▶ Work required
Word for word, restate the lines that run from the line containing "Ha. intros [= <- <-]. left." to the last line of the records below.

Stored data entries
(** what an action's branch does before the common writes *)
Lemma action_updates_spec s now t c o action actor key reason r s1 :
  wf s -> action_updates now t c o action actor key reason s = (r, s1) ->
  match r with
  | Exc e => s1 = s /\ exn_cls e = CommandConflict
  | Ret o' => exists g, s1 = set_outbox g s /\ outbox_ids (g (outbox s)) /\
      op_command o' = op_command o /\
      op_resource_version o' = (op_resource_version o + 1)%Z /\
      op_provider_operation_id o' = op_provider_operation_id o /\
      op_readback_evidence o' = op_readback_evidence o /\
      op_duplicate o' = op_duplicate o /\
      audited_step (Some (op_state o)) (op_state o') = true
  end.
Proof.
  intros Hwf. destruct action; unfold action_updates.
  - unfold cancel_updates. destruct (state_in (op_state o) _) eqn:Hst; [by intros [= <- <-]|].
    cbn. set (lease := existsb _ _).
    destruct (state_in (op_state o) [persisted; queued] && negb lease) eqn:Hc; cbn;
      intros [= <- <-]; [exists (map_intents t c cancel_intent)|exists id]; split_and!; try done.
    + apply outbox_ids_map; [|apply Hwf]. intros i. unfold cancel_intent. by repeat case_match.
    + unfold audited_step. simpl. apply andb_prop in Hc as [Hc _]. by destruct (op_state o).
    + by destruct s.
    + apply Hwf.
    + unfold audited_step. simpl. by destruct (op_state o).
  - unfold reconcile_updates.
    destruct (negb (state_in (op_state o) _)) eqn:Hst; [by intros [= <- <-]|].
    cbn. intros [= <- <-]. exists (map_intents t c quarantine_intent). split_and!; try done.
    + apply outbox_ids_map; [|apply Hwf]. intros i. unfold quarantine_intent. by repeat case_match.
    + unfold audited_step. simpl. by destruct (op_state o).
  - unfold retry_updates. destruct (negb (bool_decide _)) eqn:Hst; [by intros [= <- <-]|].
    cbn. intros [= <- <-]. eexists. split_and!; [reflexivity| | | | | | |]; try done.
    + apply outbox_ids_snoc; [apply Hwf|done].
    + apply negb_false_iff, bool_decide_eq_true in Hst. by rewrite Hst.
Qed.

(** every outcome of [mutate_operation] *)
Lemma mutate_cases s now t c action actor key version reason corr r s' :
  wf s -> mutate_operation now t c action actor key version reason corr s = (r, s') ->
  (exists e, r = Exc e /\ s' = s /\ (exn_cls e = CommandConflict \/ exn_cls e = CommandNotFound)) \/
  (exists d o, mutations s !! (t, c, action, actor, key) = Some (d, o) /\
     d = mutation_digest version reason /\ r = Ret (as_duplicate o) /\ s' = s) \/
  (exists d o o' e atts, commands s !! (t, c) = Some (d, o) /\
     mutations s !! (t, c, action, actor, key) = None /\ op_resource_version o = version /\
     r = Ret o' /\ updated_at s s' (t, c) d o o' e atts /\
     attempts s !! (t, c) = Some atts /\
     mutations s' = <[(t, c, action, actor, key) := (mutation_digest version reason, o')]> (mutations s) /\
     (exists s1, action_updates now t c o action actor key reason s = (Ret o', s1) /\
        outbox s' = outbox s1) /\
     op_resource_version o' = (version + 1)%Z /\ op_duplicate o' = op_duplicate o).
Proof.
  intros Hwf. unfold mutate_operation, bind at 1, gets. cbn [id].
  destruct (commands s !! (t, c)) as [[d o]|] eqn:Hk.
  2: { intros [= <- <-]. left. eauto 10. }
  destruct (mutations s !! _) as [[d0 o0]|] eqn:Hm.
  { destruct (negb (String.eqb d0 _)) eqn:Hd; intros [= <- <-]; [left; eauto 10|].
    right; left. exists d0, o0. apply negb_false_iff, String.eqb_eq in Hd. done. }
  destruct (negb (_ =? _)%Z) eqn:Hv; [intros [= <- <-]; left; eauto 10|].
  apply negb_false_iff, Z.eqb_eq in Hv.
  destruct (action_updates now t c o action actor key reason s) as [[o'|e] s1] eqn:Ha.
  2: { erewrite bind_exc by exact Ha. intros [= <- <-]. left.
       apply action_updates_spec in Ha as [-> Hcls]; [|done]. eauto 10. }
  erewrite bind_run by exact Ha.
  pose proof (action_updates_spec _ _ _ _ _ _ _ _ _ _ _ Hwf Ha)
    as (g & -> & Hids & Hcmd & Hver & Hprov & Hev & Hdup & Hstep).
  destruct (entry_parts _ _ _ _ Hwf Hk) as (evs & atts & Hevs & Hatts & Hnum).
  unfold bind at 1, modify at 1. cbv beta iota.
  erewrite bind_run by (by apply append_event_run).
  unfold bind, modify, ret. intros [= <- <-]. right; right.
  eexists d, o, o', _, atts. split_and!; try done.
  - split; simpl; try done.
    + by left.
    + by exists evs.
    + by rewrite insert_id.
    + done.
    + done.
  - by exists (set_outbox g s).
  - by rewrite Hver, Hv.
Qed.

▶ Your solution
  2: { erewrite bind_exc by exact Ha. intros [= <- <-]. left.
       apply action_updates_spec in Ha as [-> Hcls]; [|done]. eauto 10. }
  erewrite bind_run by exact Ha.
  pose proof (action_updates_spec _ _ _ _ _ _ _ _ _ _ _ Hwf Ha)
    as (g & -> & Hids & Hcmd & Hver & Hprov & Hev & Hdup & Hstep).
  destruct (entry_parts _ _ _ _ Hwf Hk) as (evs & atts & Hevs & Hatts & Hnum).
  unfold bind at 1, modify at 1. cbv beta iota.
  erewrite bind_run by (by apply append_event_run).
  unfold bind, modify, ret. intros [= <- <-]. right; right.
  eexists d, o, o', _, atts. split_and!; try done.
  - split; simpl; try done.
    + by left.
    + by exists evs.
    + by rewrite insert_id.
    + done.
    + done.
  - by exists (set_outbox g s).
  - by rewrite Hver, Hv.
Qed.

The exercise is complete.